====== Stored data

Lemma frozen_put db t : not_in_locked db t ->
  (forall old, db_txs db !! t_ID t = Some old -> not_in_locked db old) ->
  frozen db (set_txs (<[t_ID t := t]> (db_txs db)) db).
Proof.
  intros Hn Ho id p Hp Hl. cbn [db_periods db_txs set_txs]. split; [exact Hp|]. intros i u Hu.
  destruct (decide (i = t_ID t)) as [->|Hne]; [|rewrite lookup_insert_ne by auto; tauto].
  rewrite lookup_insert_eq. split.
  - intros Hold. pose proof (Ho u Hold id Hu p Hp). congruence.
  - intros [= <-]. pose proof (Hn id Hu p Hp). congruence.
Qed.
Lemma frozen_delete db i t : db_txs db !! i = Some t -> not_in_locked db t ->
  frozen db (set_txs (delete i (db_txs db)) db).
Proof.
  intros Ht Hn id p Hp Hl. cbn [db_periods db_txs set_txs]. split; [exact Hp|]. intros j u Hu.
  destruct (decide (j = i)) as [->|Hne]; [|rewrite lookup_delete_ne by auto; tauto].
  rewrite lookup_delete_eq. split; [|discriminate]. intros Hj. assert (u = t) as -> by congruence.
  pose proof (Hn id Hu p Hp). congruence.
Qed.

(** ** The checks of the service *)
Section Checks.
Context `{Env, WalletReader, CategoryReader, PeriodResolver, !WalletReaderLaws, !CategoryReaderLaws, !PeriodResolverLaws}.

Lemma reads_port_error {A} op e (P : A -> DB -> Prop) : reads P (port_error op e).
Proof. unfold port_error. destruct (is_app e); apply reads_err; auto. Qed.

Lemma reads_tx_wallet cx tc id : calm cx ->
  reads (fun wi db => read_wallet db (OrgID tc) (ProjectID tc) id wi) (tx_wallet cx tc id).
Proof.
  intros Hc. unfold tx_wallet. eapply reads_seq; [apply reads_try, WalletReader_reads, Hc|].
  intros [e|w] _; [apply reads_port_error | apply reads_ret; auto].
Qed.

(** The wallet of a write: in scope, active, of the amount's currency. *)
Definition usable_wallet (db : DB) (tc : Tenant) (id : uuid) (cur : Currency) : Prop :=
  exists w, db_wallets db !! id = Some w /\ w_OrgID w = OrgID tc /\ w_ProjectID w = ProjectID tc
    /\ w_Currency w = cur /\ Wallet_IsArchived w = false.

Lemma reads_checkWallets cx tc walletID to kind amount : calm cx ->
  reads (fun cur db => AmountCurrency amount = cur /\ usable_wallet db tc walletID cur
           /\ (kind = TxTransfer -> forall id, to = Some id -> usable_wallet db tc id cur))
    (checkWallets cx tc walletID to kind amount).
Proof.
  intros Hc. unfold checkWallets. eapply reads_seq; [apply reads_tx_wallet, Hc|]. intros w _.
  destruct (wi_Archived w) eqn:Ar; [apply reads_err; auto|].
  destruct (String.eqb_spec (AmountCurrency amount) (wi_Currency w)) as [Ec|]; [cbn [negb]|apply reads_err; auto].
  assert (Own : forall db, read_wallet db (OrgID tc) (ProjectID tc) walletID w ->
      usable_wallet db tc walletID (wi_Currency w)).
  { intros db (r & Hr & E1 & E2 & E3 & E4). exists r. repeat split; congruence. }
  destruct (String.eqb_spec kind TxTransfer) as [->|Hk]; cbn [negb];
    [|apply reads_ret; intros db Hr; split; [exact Ec | split; [auto | congruence]]].
  destruct to as [toID|]; [|apply reads_ret; intros db Hr; split; [exact Ec | split; [auto | discriminate]]].
  eapply reads_seq; [apply reads_tx_wallet, Hc|]. intros v _.
  destruct (wi_Archived v) eqn:Av; [apply reads_err; auto|].
  destruct (String.eqb_spec (wi_Currency v) (wi_Currency w)) as [Ev|]; [cbn [negb]|apply reads_err; auto].
  apply reads_ret. intros db (r & Hr & E1 & E2 & E3 & E4) Hw. split; [auto|]. split; [auto|].
  intros _ id [= <-]. exists r. repeat split; congruence.
Qed.

Definition usable_category (db : DB) (tc : Tenant) (id : uuid) (kind : string) : Prop :=
  exists c, db_categories db !! id = Some c /\ c_OrgID c = OrgID tc /\ c_ProjectID c = ProjectID tc /\ c_Kind c = kind.

Lemma reads_checkCategory cx tc cat kind : calm cx ->
  reads (fun _ db => forall id, cat = Some id -> usable_category db tc id kind) (checkCategory cx tc cat kind).
Proof.
  intros Hc. unfold checkCategory. destruct cat as [id|]; [|apply reads_ret; discriminate].
  destruct (AllowsCategory kind); [cbn [negb]|apply reads_err; auto].
  eapply reads_seq; [apply reads_try, CategoryReader_reads, Hc|].
  intros [e|c] _; [apply reads_port_error|].
  destruct (String.eqb_spec (ci_Kind c) kind) as [E|]; [cbn [negb]|apply reads_err; auto].
  apply reads_ret. intros db (r & Hr & E1 & E2 & E3) i [= <-]. exists r. repeat split; congruence.
Qed.

Lemma read_period_open db tc id pi : Books db -> read_period db (OrgID tc) (ProjectID tc) id pi ->
  pi_Locked pi = false -> open_period db (OrgID tc) (ProjectID tc) id.
Proof.
  intros B (q & Hin & I & O & P & L) Hl. apply rows_In in Hin as (j & Hj).
  pose proof (bk_period_key db B j q Hj) as Hk. exists q. rewrite <- I, Hk. repeat split; congruence.
Qed.

Lemma reads_period_unlocked cx tc id : cx_tx cx = true ->
  reads (fun _ db => Books db -> open_period db (OrgID tc) (ProjectID tc) id) (refusePeriodLocked cx tc (Some id)).
Proof.
  intros Hx. unfold refusePeriodLocked. eapply reads_seq; [apply reads_try, PeriodResolver_reads, Hx|].
  intros [e|pi] _; [apply reads_port_error|]. destruct (pi_Locked pi) eqn:L; [apply reads_err; auto|].
  apply reads_ret. intros db Hr B. eapply read_period_open; eauto.
Qed.
Lemma reads_refusePeriodLocked cx tc o : cx_tx cx = true ->
  reads (fun _ db => Books db -> forall id, o = Some id -> open_period db (OrgID tc) (ProjectID tc) id)
    (refusePeriodLocked cx tc o).
Proof.
  intros Hx. destruct o as [id|]; [|apply reads_ret; discriminate].
  eapply reads_conseq; [apply reads_period_unlocked, Hx|]. intros u db Ho B i [= <-]. auto.
Qed.

Lemma runs_resolvePeriod cx tc at_ want : cx_tx cx = true ->
  runs (fun r db db' => opens db db'
          /\ (Books db' -> forall id, r = Some id -> open_period db' (OrgID tc) (ProjectID tc) id)
          /\ (forall w, want = Some w -> r = Some w))
    (resolvePeriod cx tc at_ want).
Proof.
  intros Hx. unfold resolvePeriod.
  assert (Chk : forall c, reads (fun r db => r = Some c
      /\ (Books db -> open_period db (OrgID tc) (ProjectID tc) c)) (check_period cx tc c)).
  { intros c. unfold check_period. eapply reads_seq; [apply reads_try, PeriodResolver_reads, Hx|].
    intros [e|pi] _; [apply reads_port_error|]. destruct (pi_Locked pi) eqn:L; [apply reads_err; auto|].
    apply reads_ret. intros db Hr. split; [reflexivity|]. intros B. eapply read_period_open; eauto. }
  eapply (runs_bind _ _ (fun r db db' => match r with inr _ => opens db db' | inl _ => True end)).
  - intros w a. pose proof (PeriodResolver_opens cx (OrgID tc) (ProjectID tc) at_ Hx w) as Ho.
    unfold st_try. destruct (PeriodResolver_Containing _ _ _ _ w) as [[i|e|p] w1]; simpl in *;
      intros Ha; simplify_eq; [exact (Ho i eq_refl) | exact I].
  - intros r _. instantiate (1 := fun r out db db' => match r with
        | inr _ => db' = db /\ (Books db -> forall id, out = Some id -> open_period db (OrgID tc) (ProjectID tc) id)
                   /\ (forall w, want = Some w -> out = Some w)
        | inl _ => False end). simpl.
    assert (Fin : forall c : uuid, (forall w, want = Some w -> w = c) ->
        runs (fun out db db' => db' = db
          /\ (Books db -> forall id, out = Some id -> open_period db (OrgID tc) (ProjectID tc) id)
          /\ (forall w, want = Some w -> out = Some w)) (check_period cx tc c)).
    { intros c Hc. eapply runs_conseq; [apply reads_runs, Chk|]. simpl. intros out db db' [-> [-> Hb]].
      split; [reflexivity|]. split; [intros B id [= <-]; auto | intros w Hw; rewrite (Hc w Hw); reflexivity]. }
    destruct r as [e|info].
    + intros w a Ha. unfold periodErr, port_error in Ha. destruct (is_app e); discriminate Ha.
    + destruct want as [c|], info as [i|]; simpl.
      * destruct (adjacent i c); simpl; [|intros w a; discriminate]. apply Fin. congruence.
      * intros w a; discriminate.
      * apply Fin. discriminate.
      * intros w a. simpl. intros [= <-]. split; [reflexivity|]. split; discriminate.
  - intros [e|info] out db db1 db2; [intros _ [] |]. intros Ho (-> & Hb & Hw). auto.
Qed.
End Checks.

============

Only the lines from the one that contains "apply Fin. discriminate." to the end of the data should be output, exactly as they appear.

      * apply Fin. discriminate.
      * intros w a. simpl. intros [= <-]. split; [reflexivity|]. split; discriminate.
  - intros [e|info] out db db1 db2; [intros _ [] |]. intros Ho (-> & Hb & Hw). auto.
Qed.
End Checks.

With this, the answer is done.